0228518001579381170.jpgCase:

A young mother referred herself to me after reading my article on Scapegoating. She remembered being scapegoated by her family as a child, first by her parents and secondly by her siblings. What brought her to therapy was that they continued to blame her for every problem in the family. Ultimately, she had to severely reduce the number of visits to her mother’s house and avoid many family holidays because of the hostility she repeatedly encountered. Yet, the greatest despair she felt had to do with the fact that she wanted her family and wanted her children to know them as well.

Does this case sound familiar? Does it seem to be what repeatedly happens to you? Does it seem as though I’m talking about you or violating private confidence? It’s understandable that you, the reader, might think that way. The case itself is fictional but represents what patients have presented to me when they begin psychotherapy. 
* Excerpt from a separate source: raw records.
(* ===== verification/UserSyncSpec.v ===== *)
(** * Properties of the synchronisation of the users

    After the start of the service the table is exactly the system's users of
    the group, as far as there is room. *)
From Stdlib Require Import ZArith Lia String.
From stdpp Require Import base list gmap strings.
From S2P Require Import Prelude CxxStd RmcpMessage RmcpCrypto RmcpSample Json IpmiMessage IpmiDispatch PasswdMgr PasswdMgrSpec UserMgmt UserMgmtSpec UserSync.
Local Open Scope Z_scope.

(** ** Privileges by name *)
Definition known_priv (l : list Z) (p : Z) : Prop := convertToIPMIPrivilege l tt = Ret p tt.
Lemma known_priv_any {S} l p (s : S) : known_priv l p -> convertToIPMIPrivilege l s = Ret p s.
Proof.
  unfold known_priv, convertToIPMIPrivilege. destruct (list_find _ _) as [[i x]|]; [by intros [= <-]|].
  destruct l; [by intros [= <-]|done].
Qed.
Lemma known_priv_valid l p : known_priv l p -> valid_privilege p.
Proof.
  unfold known_priv, convertToIPMIPrivilege. destruct (list_find _ _) as [[i x]|] eqn:E.
  - intros [= <-]. apply list_find_Some in E as (Hx & _ & _). apply lookup_lt_Some in Hx.
    change (length ipmiPrivIndex) with 6%nat in Hx. left. lia.
  - destruct l; [|done]. intros [= <-]. by right.
Qed.
Lemma valid_privilege_mask p : valid_privilege p -> Z.land (u8 p) privMask = p /\ Z.land p privMask = p.
Proof.
  intros H. assert (u8 p = p) as -> by (apply u8_small; unfold is_byte; destruct H as [| ->]; [lia|unfold privNoAccess; lia]).
  destruct H as [H| ->]; [|done]. unfold privMask. change 15 with (2 ^ 4 - 1). rewrite land_mask, Z.mod_small by lia. done.
Qed.

(** ** Objects and entries *)
Definition obj_vars (o : option UserProps) : SignalVars := default no_vars (getUserObjProperties o no_vars).
Definition member (o : option UserProps) : bool := in_groups (v_groups (obj_vars o)).
(** What the user manager may list. *)
Record objects_ok (objs : ManagedObjs) : Prop := {
  oo_distinct : NoDup (map fst objs);
  oo_members : forall n o, (n, o) ∈ objs -> member o = true ->
    n <> [] /\ name_fits n /\ exists p, known_priv (v_priv (obj_vars o)) p }.
(** An entry that is one of the objects, with its state and its privilege on the
    channel [k]. *)
Definition follows (k : nat) (objs : ManagedObjs) (u : UserInfo) : Prop :=
  exists o, (userName u, o) ∈ objs /\ member o = true /\ userEnabled u = v_enabled (obj_vars o) /\
    known_priv (v_priv (obj_vars o)) (privilege (default zero_access (userPrivAccess u !! k))).
Definition flagged (u : UserInfo) : Prop := userInSystem u = negb (bool_decide (userName u = [])).
Definition entry (t : UsersTbl) (i : nat) : UserInfo := default zero_user (t !! i).

Lemma entry_insert t i j u : i ∈ user_indices -> length t = S ipmiMaxUsers ->
  entry (<[i := u]> t) j = if decide (j = i) then u else entry t j.
Proof.
  intros Hi Hl. apply in_user_indices in Hi. unfold entry. case_decide as E; [subst j|].
  - by rewrite list_lookup_insert_eq by lia.
  - by rewrite list_lookup_insert_ne by congruence.
Qed.
Lemma entry_lookup t i : table_ok t -> i ∈ user_indices -> t !! i = Some (entry t i) /\ user_ok (entry t i).
Proof.
  intros Ht Hi. apply in_user_indices in Hi. destruct (table_lookup t i Ht) as (u & Hu & Ho); [lia|].
  unfold entry. by rewrite Hu.
Qed.
Lemma entry_name t i : name_at t i = userName (entry t i).
Proof. done. Qed.
(** One member of the file.  The number is cut to a byte before it is checked. *)
Definition read_access (st : Store) (key : string) (jsonChData : Json) : M ChannelState unit :=
  let! n := stoi (bytes_of_string key) in
  let chNum := u8 n in
  if Z.of_nat maxIpmiChannels <=? chNum then throw StdOutOfRange
  else if is_null jsonChData then throw (RuntimeError "Corrupted channel access file")
  else
    let set f := modify_channel (Z.to_nat chNum) (fun c => with_access st (f (access st c)) c) in
    let! j := json_key jsonChData "access_mode" in
    let! s := json_string j in let! v := convertToAccessModeIndex s in
    set (fun a => a <| accessMode := v |>) ;;;
    let! j := json_key jsonChData "user_auth_disabled" in let! b := json_bool j in
    set (fun a => a <| userAuthDisabled := b |>) ;;;
    let! j := json_key jsonChData "per_msg_auth_disabled" in let! b := json_bool j in
    set (fun a => a <| perMsgAuthDisabled := b |>) ;;;
    let! j := json_key jsonChData "alerting_disabled" in let! b := json_bool j in
    set (fun a => a <| alertingDisabled := b |>) ;;;
    let! j := json_key jsonChData "priv_limit" in
    let! s := json_string j in let! v := convertToPrivLimitIndex s in
    set (fun a => a <| privLimit := v |>).
(** [readChannelPersistData], [readChannelVolatileData]. *)
Definition readChannelData (st : Store) : M ChannelState Z :=
  let! s := get in
  let data := readJsonFile (snd <$> store_file st s) in
  if is_null data then ret (- EIO)
  else
    try (let! l := json_members data in mfor l (fun kv => read_access st (fst kv) (snd kv)))
      (fun e => match e with
                | StdOutOfRange => throw e
                | _ => throw (RuntimeError "Corrupted channel access file")
                end) ;;;
    let! t := getUpdatedFileTime st in
    modify (put_time st t) ;;;
    ret 0.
Scapegoating is a form of abuse in which the child and, later, the adult, is blamed for every problem in the family. Usually, family members, Parents, siblings, uncles, and aunts join together in placing blame on this one individual. Generally, scapegoating is associated with addiction in the family. In this scenario, the addiction is ignored or denied and attention diverted to one family member who becomes the target of blame.

Over the years, many people came to me complaining about just this type of abuse. During the course of many of these psychotherapies, I am confronted with this angry question: “Well, how do I know I remember my childhood correctly? The finger of accusation is sometimes pointed at me with the demanding question: why should you believe me; how do you know I’m right?

It should go without saying that I don’t know who is right or wrong. What I do know is that this is what is the truth to my patient. Memory is a fragile thing. We know if confabulates over the years. Confabulate means the different memories become pressed together in the mind and become one.

My point for this article is that it doesn’t matter. How a person feels and believes about their childhood is all that matters. I am quite certain that, in most of these circumstances, parents and siblings would have different memories, explanations, and feelings. They are not lying, which is what some patients come to believe but just do not share the same experience. It is almost as though all of us grow up in different households from our siblings.

After all, no two or three or more people can occupy the same space at the same time. In addition, our memories work differently. Each person has a different nervous and sensory system. Each person has a different brain. Each person has a different sensory system. The very same food that tastes delicious might seem awful to another individual. In criminal court cases, even eyewitness testimony is not taken as the absolute truth because memory deteriorates and memory is influenced by how well a person sees, hears and feels at the time. The fact is the way you remember, and the feelings and sensations associated with it are part of you. No one has a right to tell you that your memories are accurate or not because they are your memories.

In the context of psychotherapy, we take the patient where he or she is and work from there. Cognitive Behavioral Therapy does not look at how a person remembers something but, rather, how they think. In psychodynamic therapy all that matters are how a person is functioning and how to improve that functioning. None of us can or should make judgments about how and what a person remembers.